▸ **DATASET**
****************
(* ===== verification/GeneralHeader.v ===== *)
(** GeneralHeader: the general header fields of http/src/general_header.c.

    The seven strings of the struct are a function from an enumeration of its
    members.  The flags are bits of an [unsigned long].  The component is
    parameterised by the strings ([STRINGS]) and by [mktime].

    A value that is parsed is the block it lies in, from the first character on:
    [parse_cache_control] looks behind the terminator. *)

From Stdlib Require Import ZArith Lia.
From stdpp Require Import base list numbers.
From S2P Require Import Prelude Convert Cstring Connection HttpBase HttpDate.

(** * Flags *)

Definition GENERAL_HEADER_DATE_SET : Z := 0x01.
Definition GENERAL_HEADER_TRAILER_SET : Z := 0x02.
Definition GENERAL_HEADER_TRANSFER_ENCODING_SET : Z := 0x04.
Definition GENERAL_HEADER_ONLY_IF_CACHED_SET : Z := 0x08.
Definition GENERAL_HEADER_UPGRADE_SET : Z := 0x10.
Definition GENERAL_HEADER_VIA_SET : Z := 0x20.
Definition GENERAL_HEADER_WARNING_SET : Z := 0x40.
Definition GENERAL_HEADER_CONNECTION_SET : Z := 0x80.
Definition GENERAL_HEADER_PRAGMA_SET : Z := 0x100.
Definition GENERAL_HEADER_NO_CACHE_SET : Z := 0x200.
Definition GENERAL_HEADER_NO_STORE_SET : Z := 0x400.
Definition GENERAL_HEADER_MAX_AGE_SET : Z := 0x800.
Definition GENERAL_HEADER_MAX_STALE_SET : Z := 0x1000.
Definition GENERAL_HEADER_MIN_FRESH_SET : Z := 0x2000.
Definition GENERAL_HEADER_NO_TRANSFORM_SET : Z := 0x4000.
Definition GENERAL_HEADER_PUBLIC_SET : Z := 0x8000.
Definition GENERAL_HEADER_PRIVATE_SET : Z := 0x10000.
Definition GENERAL_HEADER_MUST_REVALIDATE_SET : Z := 0x20000.
Definition GENERAL_HEADER_PROXY_REVALIDATE_SET : Z := 0x40000.
Definition GENERAL_HEADER_S_MAXAGE_SET : Z := 0x80000.
Definition GENERAL_HEADER_CACHE_EXTENSION_SET : Z := 0x100000.

Inductive gh_field : Set :=
| Gh_connection | Gh_pragma | Gh_trailer | Gh_transfer_encoding | Gh_upgrade | Gh_via | Gh_warning.

#[export] Instance gh_field_eq_dec : EqDecision gh_field.
Proof. solve_decision. Defined.

Section GeneralHeader.
Context `{STRINGS}.

(** * Data *)

Record general_header : Type := GH {
  gh_flags : Z;
  max_age : Z;
  s_maxage : Z;
  max_stale : Z;
  min_fresh : Z;
  date : Z;
  gh_str : gh_field -> str;
}.

Definition gh_with_flags (fl : Z) (gh : general_header) : general_header :=
  GH fl (max_age gh) (s_maxage gh) (max_stale gh) (min_fresh gh) (date gh) (gh_str gh).

Definition gh_with_str (f : gh_field) (s : str) (gh : general_header) : general_header :=
  GH (gh_flags gh) (max_age gh) (s_maxage gh) (max_stale gh) (min_fresh gh) (date gh)
    (fun g => if decide (g = f) then s else gh_str gh g).

Definition general_header_flag_is_set (gh : general_header) (flag : Z) : bool :=
  negb (Z.land (gh_flags gh) flag =? 0).

Definition general_header_set_flag (gh : general_header) (flag : Z) : general_header :=
  gh_with_flags (Z.lor (gh_flags gh) flag) gh.

Definition general_header_clear_flags (gh : general_header) : general_header := gh_with_flags 0 gh.

Definition general_header_recycle : general_header -> general_header := general_header_clear_flags.

Definition sizeof_general_header : Z := 88.

(** [cstring_multinew(arr, 7)] *)
Definition general_header_new : C (option general_header) :=
  let* ok := alloc_ok sizeof_general_header in
  if negb ok then ret None
  else
    let* arr := new_strings 7 in
    ret (match arr with
         | Some [c; p; t; te; u; v; w] =>
             Some (GH 0 0 0 0 0 0 (fun f =>
               match f with
               | Gh_connection => c
               | Gh_pragma => p
               | Gh_trailer => t
               | Gh_transfer_encoding => te
               | Gh_upgrade => u
               | Gh_via => v
               | Gh_warning => w
               end))
         | _ => None
         end).

(** * Setting *)

Definition set_string (f : gh_field) (flag : Z) (gh : general_header) (value : list Z)
    : C (status * general_header) :=
  let* (st, s) := str_set (gh_str gh f) value in
  let gh := gh_with_str f s gh in
  ret (match st with
       | failure => (failure, gh)
       | success => (success, general_header_set_flag gh flag)
       end).

Definition general_header_set_connection := set_string Gh_connection GENERAL_HEADER_CONNECTION_SET.
Definition general_header_set_pragma := set_string Gh_pragma GENERAL_HEADER_PRAGMA_SET.
Definition general_header_set_trailer := set_string Gh_trailer GENERAL_HEADER_TRAILER_SET.
Definition general_header_set_transfer_encoding :=
  set_string Gh_transfer_encoding GENERAL_HEADER_TRANSFER_ENCODING_SET.
Definition general_header_set_upgrade := set_string Gh_upgrade GENERAL_HEADER_UPGRADE_SET.
Definition general_header_set_via := set_string Gh_via GENERAL_HEADER_VIA_SET.
Definition general_header_set_warning := set_string Gh_warning GENERAL_HEADER_WARNING_SET.
(* ===== verification/Cookies.v ===== *)
(** Cookies: the cookies of http/src/cookies.c.

    The functions that read a cookie out of a header line return it; the
    request keeps it (Request).  [strcspn]-like loops are loops on the characters
    of the line. *)

From Stdlib Require Import ZArith Lia.
From stdpp Require Import base list numbers.
From S2P Require Import Prelude Convert Cstring Connection HttpBase.

Inductive ck_field : Set := Ck_name | Ck_value | Ck_domain | Ck_path | Ck_comment.

#[export] Instance ck_field_eq_dec : EqDecision ck_field.
Proof. solve_decision. Defined.

Section Cookies.
Context `{STRINGS}.

Record cookie : Type := Cookie {
  ck_str : ck_field -> str;
  ck_max_age : Z;
  ck_secure : Z;
  ck_version : Z;
}.

Definition MAX_AGE_NOT_SET : Z := -1.

Definition sizeof_cookie : Z := 56.

Definition cookie_new : C (option cookie) :=
  let* ok := alloc_ok sizeof_cookie in
  if negb ok then ret None
  else
    let* arr := new_strings 5 in
    ret (match arr with
         | Some [n; v; d; p; c] =>
             Some (Cookie (fun f =>
               match f with
               | Ck_name => n
               | Ck_value => v
               | Ck_domain => d
               | Ck_path => p
               | Ck_comment => c
               end) MAX_AGE_NOT_SET 0 1)
         | _ => None
         end).

Definition ck_set (f : ck_field) (c : cookie) (s : list Z) : C (status * cookie) :=
  let* (st, x) := str_set (ck_str c f) s in
  ret (st, Cookie (fun g => if decide (g = f) then x else ck_str c g)
             (ck_max_age c) (ck_secure c) (ck_version c)).

Definition cookie_set_name := ck_set Ck_name.
Definition cookie_set_value := ck_set Ck_value.
Definition cookie_set_comment := ck_set Ck_comment.
Definition cookie_set_domain := ck_set Ck_domain.
Definition cookie_set_path := ck_set Ck_path.

Definition cookie_set_version (c : cookie) (v : Z) : res cookie :=
  r_assert ((v =? 0) || (v =? 1));; Ret (Cookie (ck_str c) (ck_max_age c) (ck_secure c) v).
Definition cookie_set_secure (c : cookie) (v : Z) : res cookie :=
  r_assert ((v =? 0) || (v =? 1));; Ret (Cookie (ck_str c) (ck_max_age c) v (ck_version c)).
Definition cookie_set_max_age (c : cookie) (v : Z) : cookie :=
  Cookie (ck_str c) v (ck_secure c) (ck_version c).

Definition cookie_get_name (c : cookie) : res (list Z) := str_text (ck_str c Ck_name).
Definition cookie_get_value (c : cookie) : res (list Z) := str_text (ck_str c Ck_value).
Definition cookie_get_comment (c : cookie) : res (list Z) := str_text (ck_str c Ck_comment).
Definition cookie_get_domain (c : cookie) : res (list Z) := str_text (ck_str c Ck_domain).
Definition cookie_get_path (c : cookie) : res (list Z) := str_text (ck_str c Ck_path).
Definition cookie_get_version (c : cookie) : Z := ck_version c.
Definition cookie_get_secure (c : cookie) : Z := ck_secure c.
Definition cookie_get_max_age (c : cookie) : Z := ck_max_age c.

(** * Attributes *)

Definition QUOTE : Z := 34.

(** Appends up to the quotation mark; [true] when there was one. *)
Fixpoint copy_quoted (l : list Z) (value : str) : C (option bool * str) :=
  match l with
  | [] => ret (Some false, value)
  | c :: l =>
      if c =? QUOTE then ret (Some true, value)
      else
        let* (st, value) := str_charcat value c in
        match st with
        | failure => ret (None, value)
        | success => copy_quoted l value
        end
  end.

Definition get_cookie_attribute (s attribute : list Z) (value : str) : C (handled str) :=
  match strstr s attribute with
  | None => reports (Http_error HTTP_400_BAD_REQUEST) value
  | Some i =>
      let location := drop (i + length attribute) s in
      let n := strspn location [32; 9; 61; QUOTE] in
      if (n =? 0)%nat then reports (Http_error HTTP_400_BAD_REQUEST) value
      else
        let* (r, value) := copy_quoted (drop n location) value in
        match r with
        | None => reports (Os_error ENOMEM) value
        | Some false => reports (Http_error HTTP_400_BAD_REQUEST) value
        | Some true => done value
        end
  end.

(** The text of an attribute, in a string of its own. *)
Definition attribute_text (c : cookie) (input look_for : list Z)
    (use : list Z -> C (handled cookie)) : C (handled cookie) :=
  let* s := str_new in
  match s with
  | None => reports (Os_error ENOMEM) c
  | Some s =>
      let* (e, s) := get_cookie_attribute input look_for s in
      match e with
      | Some e => reports e c
      | None => let* t := lift (str_text s) in use t
      end
  end.

(** What [set_attr] returns is not looked at. *)
Definition parse_cookie_attr (c : cookie) (input look_for : list Z)
    (set_attr : cookie -> list Z -> C (status * cookie)) : C (handled cookie) :=
  attribute_text c input look_for (fun t => let* (_, c) := set_attr c t in done c).

Definition parse_new_cookie_domain (c : cookie) (value : list Z) : C (handled cookie) :=
  parse_cookie_attr c value (bytes "$Domain") cookie_set_domain.
Definition parse_new_cookie_path (c : cookie) (value : list Z) : C (handled cookie) :=
  parse_cookie_attr c value (bytes "$Path") cookie_set_path.

Definition parse_new_cookie_version (c : cookie) (value : list Z) : C (handled cookie) :=
  attribute_text c value (bytes "$Version") (fun t =>
    match toint t with
    | inl _ => reports (Http_error HTTP_400_BAD_REQUEST) c
    | inr v =>
        if negb (v =? 1) then reports (Http_error HTTP_400_BAD_REQUEST) c
        else let* c := lift (cookie_set_version c v) in done c
    end).

Definition parse_new_cookie_secure (c : cookie) (value : list Z) : C (handled cookie) :=
  attribute_text c value (bytes "$Secure") (fun t =>
    match toint t with
    | inl _ => reports (Http_error HTTP_400_BAD_REQUEST) c
    | inr v =>
        if negb (v =? 1) && negb (v =? 0) then reports (Http_error HTTP_400_BAD_REQUEST) c
        else let* c := lift (cookie_set_secure c v) in done c
    end).

Fixpoint find_first_non_space (s : list Z) : list Z :=
  match s with
  | c :: s' => if (c =? 32) || (c =? 9) then find_first_non_space s' else s
  | [] => []
  end.

(** The lengths given to [cstring_nset] are one too large: the name is stored
    with its '=' and the value with its ';'. *)
Definition parse_new_cookie_name (c : cookie) (input : list Z) : C (handled cookie) :=
  match strchr input (ch ";") with
  | None => reports (Http_error HTTP_400_BAD_REQUEST) c
  | Some i =>
      let s := find_first_non_space (drop (S i) input) in
      match strchr s (ch "=") with
      | None => reports (Http_error HTTP_400_BAD_REQUEST) c
      | Some n =>
          let* x := str_new in
          match x with
          | None => reports (Os_error ENOMEM) c
          | Some x =>
              let* (st, x) := str_nset x s (Z.of_nat n + 1) in
              match st with
              | failure => reports (Os_error ENOMEM) c
              | success =>
                  let* t := lift (str_text x) in
                  let* (st, c) := cookie_set_name c t in
                  match st with
                  | failure => reports (Os_error ENOMEM) c
                  | success =>
                      let s := drop (S n) s in
                      let* x := lift (str_recycle x) in
                      match strchr s (ch ";") with
                      | None => reports (Http_error HTTP_400_BAD_REQUEST) c
                      | Some n =>
                          let* (st, x) := str_nset x s (Z.of_nat n + 1) in
                          match st with
                          | failure => reports (Os_error ENOMEM) c
                          | success =>
                              let* t := lift (str_text x) in
                              let* (st, c) := cookie_set_value c t in
                              match st with
                              | failure => reports (Os_error ENOMEM) c
                              | success => done c
                              end
                          end
                      end
                  end
              end
          end
      end
  end.

(** The cookie [parse_new_cookie] makes, or the error. *)
Definition parse_new_cookie (value : list Z) : C (http_error + cookie) :=
  let* c := cookie_new in
  match c with
  | None => ret (inl (Os_error ENOMEM))
  | Some c =>
      let* (e, c) :=
        (let! c := parse_new_cookie_version c value in
         let! c := parse_new_cookie_name c value in
         let! c := parse_new_cookie_path c value in
         let! c := parse_new_cookie_domain c value in
         parse_new_cookie_secure c value) in
      ret (match e with Some e => inl e | None => inr c end)
  end.

(** Appends up to the '='; the rest from there, or [None] when there is no
    memory. *)
Fixpoint copy_name (input : list Z) (name : str) : C (option (list Z) * str) :=
  match input with
  | [] => ret (Some [], name)
  | c :: rest =>
      if c =? ch "=" then ret (Some input, name)
      else
        let* (st, name) := str_charcat name c in
        match st with
        | failure => ret (None, name)
        | success => copy_name rest name
        end
  end.

Definition memerr {A} : C (http_error + A) := ret (inl (Os_error ENOMEM)).

Definition parse_old_cookie (input : list Z) : C (http_error + cookie) :=
  let* name := str_new in
  match name with
  | None => memerr
  | Some name =>
      let* value := str_new in
      match value with
      | None => memerr
      | Some value =>
          let* (rest, name) := copy_name input name in
          match rest with
          | None => memerr
          | Some [] => ret (inl (Http_error HTTP_400_BAD_REQUEST))
          | Some (_ :: rest) =>
              let* (st, value) := str_set value rest in
              match st with
              | failure => memerr
              | success =>
                  let* c := cookie_new in
                  match c with
                  | None => memerr
                  | Some c =>
                      let* n := lift (str_text name) in
                      let* (st, c) := cookie_set_name c n in
                      match st with
                      | failure => memerr
                      | success =>
                          let* v := lift (str_text value) in
                          let* (st, c) := cookie_set_value c v in
                          match st with
                          | failure => memerr
                          | success =>
                              let* c := lift (cookie_set_version c 0) in ret (inr c)
                          end
                      end
                  end
              end
          end
      end
  end.

End Cookies.

(** A cookie as the standard writes it, and the name and value kept of it. *)
Example new_cookie_name_and_value :
  let line := [36] ++ bytes "Version=" ++ [34; 49; 34] ++ bytes "; id=42; " ++
    [36] ++ bytes "Path=" ++ [34; 47; 34] ++ bytes "; " ++ [36] ++ bytes "Domain=" ++
    [34; 100; 34] ++ bytes "; " ++ [36] ++ bytes "Secure=" ++ [34; 49; 34] in
  match parse_new_cookie line [] with
  | Ret (inr c, _) =>
      cookie_get_name c = Ret (bytes "id=") /\ cookie_get_value c = Ret (bytes "42;") /\
      cookie_get_path c = Ret (bytes "/") /\ cookie_get_secure c = 1
  | _ => False
  end.
Proof. by vm_compute. Qed.
(** The line of the length, behind the end of the chunk before it. *)
Lemma get_chunklen_spec pre h n c rest out :
  pre = [] \/ pre = CRLF -> size_text h n -> Connection.rep c (pre ++ h ++ CRLF ++ rest) out ->
  wpr (get_chunklen c) (fun '(len, c') => len = Some n /\ Connection.rep c' rest out).
Proof.
  intros Hpre Hh Hrep. destruct (size_text_trim h n Hh) as [Htrim Hws]. destruct Hh as (Hhex & Hc & Hl).
  assert (Hline : forall buf c0, zlen buf = 1024 -> Connection.rep c0 (h ++ CRLF ++ rest) out ->
    wpr (gets_into c0 buf) (fun '(st, buf', c') => st = success /\ Connection.rep c' rest out /\
      exists junk, buf' = cstr (h ++ [13; 10]) ++ junk)).
  { intros buf c0 Hbuf Hrep0. change CRLF with ([13] ++ [10]) in Hrep0. rewrite <-app_assoc, (app_assoc h) in Hrep0.
    eapply wpr_mono; [apply (gets_into_spec (h ++ [13]) c0 buf rest out Hrep0)|].
    - apply Forall_app. split; [|by repeat constructor]. eapply Forall_impl; [|exact Hc]. by intros x [_ Hx] ->.
    - rewrite zlen_app. change (zlen [13]) with 1. lia.
    - intros [[st buf'] c'] (-> & Hrep' & _ & junk & ->). split; [done|]. split; [done|].
      exists junk. by rewrite <-app_assoc. }
  assert (Hchars : Forall is_char (h ++ [13; 10])).
  { apply Forall_app. split; [|decide_closed]. by eapply Forall_impl; [|exact Hc]; intros ? []. }
  assert (Hlen : zlen (fresh_array 1024) = 1024) by (by rewrite fresh_array_length).
  unfold get_chunklen. wp. destruct Hpre as [-> | ->].
  - eapply wpr_mono; [by apply (Hline _ c)|]. intros [[st buf] c1] (-> & Hrep1 & junk & ->). cbn beta iota.
    rewrite str_at_here by done. cbn [res_bind wpr]. rewrite Hws. wp. rewrite str_at_here by done. wp.
    by rewrite Htrim, Hhex.
  - change (CRLF ++ h ++ CRLF ++ rest) with ([13] ++ 10 :: (h ++ CRLF ++ rest)) in Hrep.
    eapply wpr_mono; [apply (gets_into_spec [13] c _ _ out Hrep); [by repeat constructor|by rewrite Hlen]|].
    intros [[st buf] c1] (-> & Hrep1 & Hb & junk & ->). cbn beta iota.
    rewrite str_at_here by decide_closed. cbn [res_bind wpr]. change (allws ([13] ++ [10])) with true. cbn beta iota. wp.
    eapply wpr_mono; [apply (Hline _ c1); [congruence|done]|].
    intros [[st buf] c2] (-> & Hrep2 & junk' & ->). cbn beta iota. rewrite str_at_here by done. wp.
    by rewrite Htrim, Hhex.
Qed.

(** * The bytes of a chunk *)

Lemma read_chunk_spec fuel c got data rest out :
  Connection.rep c (data ++ rest) out -> data <> [] -> zlen got + zlen data < 2 ^ 63 ->
  (length data <= fuel)%nat ->
  wpr (read_chunk fuel c ((Some <$> got) ++ replicate (length data) None) (zlen got) (zlen data))
    (fun '(p, c') => p = Some (Some <$> (got ++ data), zlen (got ++ data)) /\ Connection.rep c' rest out).
Proof.
  revert c got data. induction fuel as [|fuel IH]; intros c got data Hrep Hne Hl Hfuel;
    pose proof (zlen_nonneg got); pose proof (zlen_nonneg data).
  { destruct data; [done|simpl in Hfuel; lia]. }
  cbn [read_chunk]. wp. eapply wpr_mono; [apply (connection_read_piece c data rest out Hrep Hne); lia|].
  intros [[k bs] c1] (left & -> & Hbs & -> & Hrep1). cbn beta iota.
  rewrite wr_tail by (rewrite ?zlen_fmap, ?zlen_replicate, ?length_app; unfold zlen; lia). wp.
  pose proof (zlen_nonneg bs). pose proof (zlen_nonneg left). rewrite zlen_app in *.
  rewrite (proj2 (Z.ltb_ge _ _)) by lia. rewrite !u64_small by lia.
  assert (Hblock : (Some <$> got) ++ (Some <$> bs) ++ drop (length (Some <$> bs)) (replicate (length (bs ++ left)) None)
    = (Some <$> (got ++ bs)) ++ replicate (length left) (None : cell)).
  { rewrite fmap_app, <-app_assoc. do 2 f_equal. rewrite drop_replicate, length_fmap, length_app. f_equal. lia. }
  rewrite Hblock. replace (zlen bs + zlen left - zlen bs) with (zlen left) by lia.
  rewrite <-zlen_app. destruct (Z.eqb_spec (zlen left) 0) as [H0'|H0'].
  - apply zlen_0 in H0'. subst left. wp. rewrite !app_nil_r in *. by split.
  - assert (left <> []) by (by intros ->). eapply wpr_mono.
    + apply (IH c1 (got ++ bs) left Hrep1); [done|rewrite zlen_app; lia|].
      rewrite length_app in Hfuel. destruct bs; [done|]. simpl in Hfuel. lia.
    + by rewrite <-!app_assoc.
Qed.

(** * The entity *)

(** A chunk: the text of its length, and its bytes. *)
Abbreviation chunk := (list Z * list Z)%type.

Definition chunk_ok (k : chunk) : Prop := size_text k.1 (zlen k.2) /\ k.2 <> [].

Definition chunk_text (k : chunk) : list Z := k.1 ++ CRLF ++ k.2 ++ CRLF.

Definition entity_of (ks : list chunk) : list Z := concat ks.*2.

(** What is received of an entity in chunks: up to the line with the length 0. *)
Definition chunked_text (ks : list chunk) (last : list Z) : list Z :=
  concat (chunk_text <$> ks) ++ last ++ CRLF.

(** The block while chunks are read. *)
Definition content_of (got : list Z) (content : option block) : Prop :=
  match content with
  | None => got = []
  | Some b => got <> [] /\ b = Some <$> got
  end.

Section Decode.
Context `{StringLaws}.
Variable max : Z.

Lemma grow_spec content got n o :
  content_of got content -> 0 < n -> zlen got + n < 2 ^ 63 ->
  wp (grow content (u64 (zlen got + n))) o (fun b o' =>
    match b with
    | Some b => b = (Some <$> got) ++ replicate (Z.to_nat n) None
    | None => o <> []
    end /\ (o = [] -> o' = [])).
Proof.
  intros Hc Hn Hl. pose proof (zlen_nonneg got). rewrite u64_small by lia. unfold grow.
  destruct content as [b|]; cbn in Hc.
  - destruct Hc as [Hne ->]. rewrite (proj2 (Z.eqb_neq _ _)) by lia. apply wp_realloc.
    + intros o' _ Ho. split; [|done]. rewrite take_ge by (rewrite length_fmap; unfold zlen; lia).
      do 2 f_equal. rewrite length_fmap. unfold zlen. lia.
    + intros o' Ho. split; intros Hoo; destruct (Ho Hoo); [unfold PTRDIFF_MAX in *; lia|done].
  - subst got. rewrite zlen_nil, Z.add_0_l in *. apply wp_malloc.
    + intros o' _ Ho. by split.
    + intros o' Ho. split; intros Hoo; destruct (Ho Hoo); [unfold PTRDIFF_MAX in *; lia|done].
Qed.

Lemma chunked_loop_spec ks last fuel r c pre content got rest out o :
  pre = [] \/ pre = CRLF -> Forall chunk_ok ks -> size_text last 0 -> content_of got content ->
  Connection.rep c (pre ++ chunked_text ks last ++ rest) out ->
  zlen (got ++ entity_of ks) <= max -> zlen (got ++ entity_of ks) < 2 ^ 63 ->
  (length ks + length (entity_of ks) < fuel)%nat ->
  wp (chunked_loop fuel r c max content (zlen got)) o (fun '(st, e, (r', c')) _ =>
    match st with
    | success => got ++ entity_of ks <> [] /\ Connection.rep c' rest out /\
        r' = response_set_allocated_content_buffer r (Some <$> (got ++ entity_of ks)) (zlen (got ++ entity_of ks))
    | failure => r' = r /\
        (e = Some (Os_error ENOSPC) /\ o <> [] \/
         e = None /\ got ++ entity_of ks = [] /\ Connection.rep c' rest out)
    end).
Proof.
  intros Hpre Hks Hlast. revert fuel c pre content got o Hpre.
  induction Hks as [|[h data] ks [Hh Hd] _ IH]; intros fuel c pre content got o Hpre Hcont Hrep Hmax Hbig Hfuel;
    (destruct fuel as [|fuel]; [lia|]); cbn [chunked_loop]; apply wp_bind, wp_lift.
  - unfold chunked_text in Hrep. cbn in Hrep. rewrite <-app_assoc in Hrep.
    eapply wpr_mono; [by apply (get_chunklen_spec pre last 0)|]. intros [len c1] [-> Hrep1]. cbn.
    rewrite app_nil_r in *. destruct content as [b|]; cbn in Hcont |- *.
    + destruct Hcont as [Hne ->]. by split.
    + subst got. split; [done|]. by right.
  - cbn [fst snd] in *. change (entity_of ((h, data) :: ks)) with (data ++ entity_of ks) in *.
    change (chunked_text ((h, data) :: ks) last) with ((chunk_text (h, data) ++ concat (chunk_text <$> ks)) ++ last ++ CRLF) in Hrep.
    assert (Hpos : 0 < zlen data) by (destruct data; [done|rewrite zlen_cons; pose proof (zlen_nonneg data); lia]).
    pose proof (zlen_nonneg got). pose proof (zlen_nonneg (entity_of ks)). rewrite !zlen_app in Hmax, Hbig.
    unfold chunk_text in Hrep at 1. cbn [fst snd] in Hrep.
    eapply wpr_mono; [apply (get_chunklen_spec pre h (zlen data) c (data ++ CRLF ++ chunked_text ks last ++ rest) out Hpre Hh)|].
    { unfold chunked_text. rewrite <-!app_assoc in *. exact Hrep. }
    intros [len c1] [-> Hrep1]. cbn beta iota. rewrite (proj2 (Z.eqb_neq _ _)) by lia.
    rewrite (proj2 (Z.ltb_ge _ _)) by (rewrite u64_small; lia). apply wp_bind.
    eapply wp_mono; [apply (grow_spec content got (zlen data) o Hcont); lia|].
    intros [b|] o1 [Hb Ho1]; cbn beta iota; [|apply wp_ret; split; [done|by left]].
    subst b. replace (Z.to_nat (zlen data)) with (length data) by (unfold zlen; lia).
    apply wp_bind, wp_lift. rewrite length_app in Hfuel. cbn [length] in Hfuel. eapply wpr_mono.
    { apply (read_chunk_spec fuel c1 got data _ out Hrep1 Hd); lia. }
    intros [p c2] [-> Hrep2]. cbn beta iota.
    eapply wp_mono; [apply (IH fuel c2 CRLF (Some (Some <$> (got ++ data))) (got ++ data) o1)|].
    + by right.
    + split; [|done]. destruct got; [by destruct data|done].
    + exact Hrep2.
    + rewrite !zlen_app. lia.
    + rewrite !zlen_app. lia.
    + lia.
    + rewrite <-!app_assoc. intros [[[] e] [r' c']] o'; [|done].
      intros [-> [[He Ho]|(_ & Hnil & _)]]; (split; [done|]); [left; split; [done|]; auto|].
      destruct got; [by destruct data|done].
Qed.

(** C17. An entity in chunks is put together: from a stream that starts with
    chunks, whatever the texts of their lengths, a line with the length 0 behind
    them, and that arrives in pieces of any size, [read_chunked_response] makes
    the bytes of the chunks, in order, the content of the response, in a block of
    their number, and stops behind the line with the length 0; under any
    behaviour of the allocator the only error is [ENOSPC], and there is none when
    the allocator does not refuse.  The empty line that ends the message is left
    in the stream.  Without any chunk the call fails, with no error. *)
Theorem chunked_decoded ks last fuel r c rest out o :
  Forall chunk_ok ks -> size_text last 0 -> Connection.rep c (chunked_text ks last ++ rest) out ->
  zlen (entity_of ks) <= max -> zlen (entity_of ks) < 2 ^ 63 ->
  (length ks + length (entity_of ks) < fuel)%nat ->
  wp (read_chunked_response fuel r c max) o (fun '(st, e, (r', c')) _ =>
    match st with
    | success => ks <> [] /\ Connection.rep c' rest out /\
        r' = response_set_allocated_content_buffer r (Some <$> entity_of ks) (zlen (entity_of ks))
    | failure => r' = r /\
        (e = Some (Os_error ENOSPC) /\ o <> [] \/ e = None /\ ks = [] /\ Connection.rep c' rest out)
    end).
Proof.
  intros Hks Hlast Hrep Hmax Hbig Hfuel. unfold read_chunked_response.
  eapply wp_mono; [apply (chunked_loop_spec ks last fuel r c [] None [] rest out o); [by left|done..]|].
  cbn [app]. intros [[[] e] [r' c']] _.
  - intros [-> [[He Ho]|(He & Hnil & Hr)]]; (split; [done|]); [by left|]. right. split; [done|]. split; [|done].
    destruct Hks as [|k ks [_ Hk] _]; [done|]. cbn in Hnil. by apply app_eq_nil in Hnil as [? _].
  - intros (Hne & Hr & Hres). split; [|done]. by intros ->.
Qed.

Lemma bind_run {A B} (m : C A) (k : A -> C B) o a o' : m o = Ret (a, o') -> bind m k o = k a o'.
Proof. unfold bind. by intros ->. Qed.
Lemma bind_lift_run {A B} (m : res A) (k : A -> C B) o a : m = Ret a -> bind (lift m) k o = k a o.
Proof. by intros ->. Qed.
****************
▸ **EXERCISE INSTRUCTIONS**
Scan the material above. Extract every line in which the word "verification" occurs.

▸ **RESULT**
(* ===== verification/GeneralHeader.v ===== *)
(* ===== verification/Cookies.v ===== *)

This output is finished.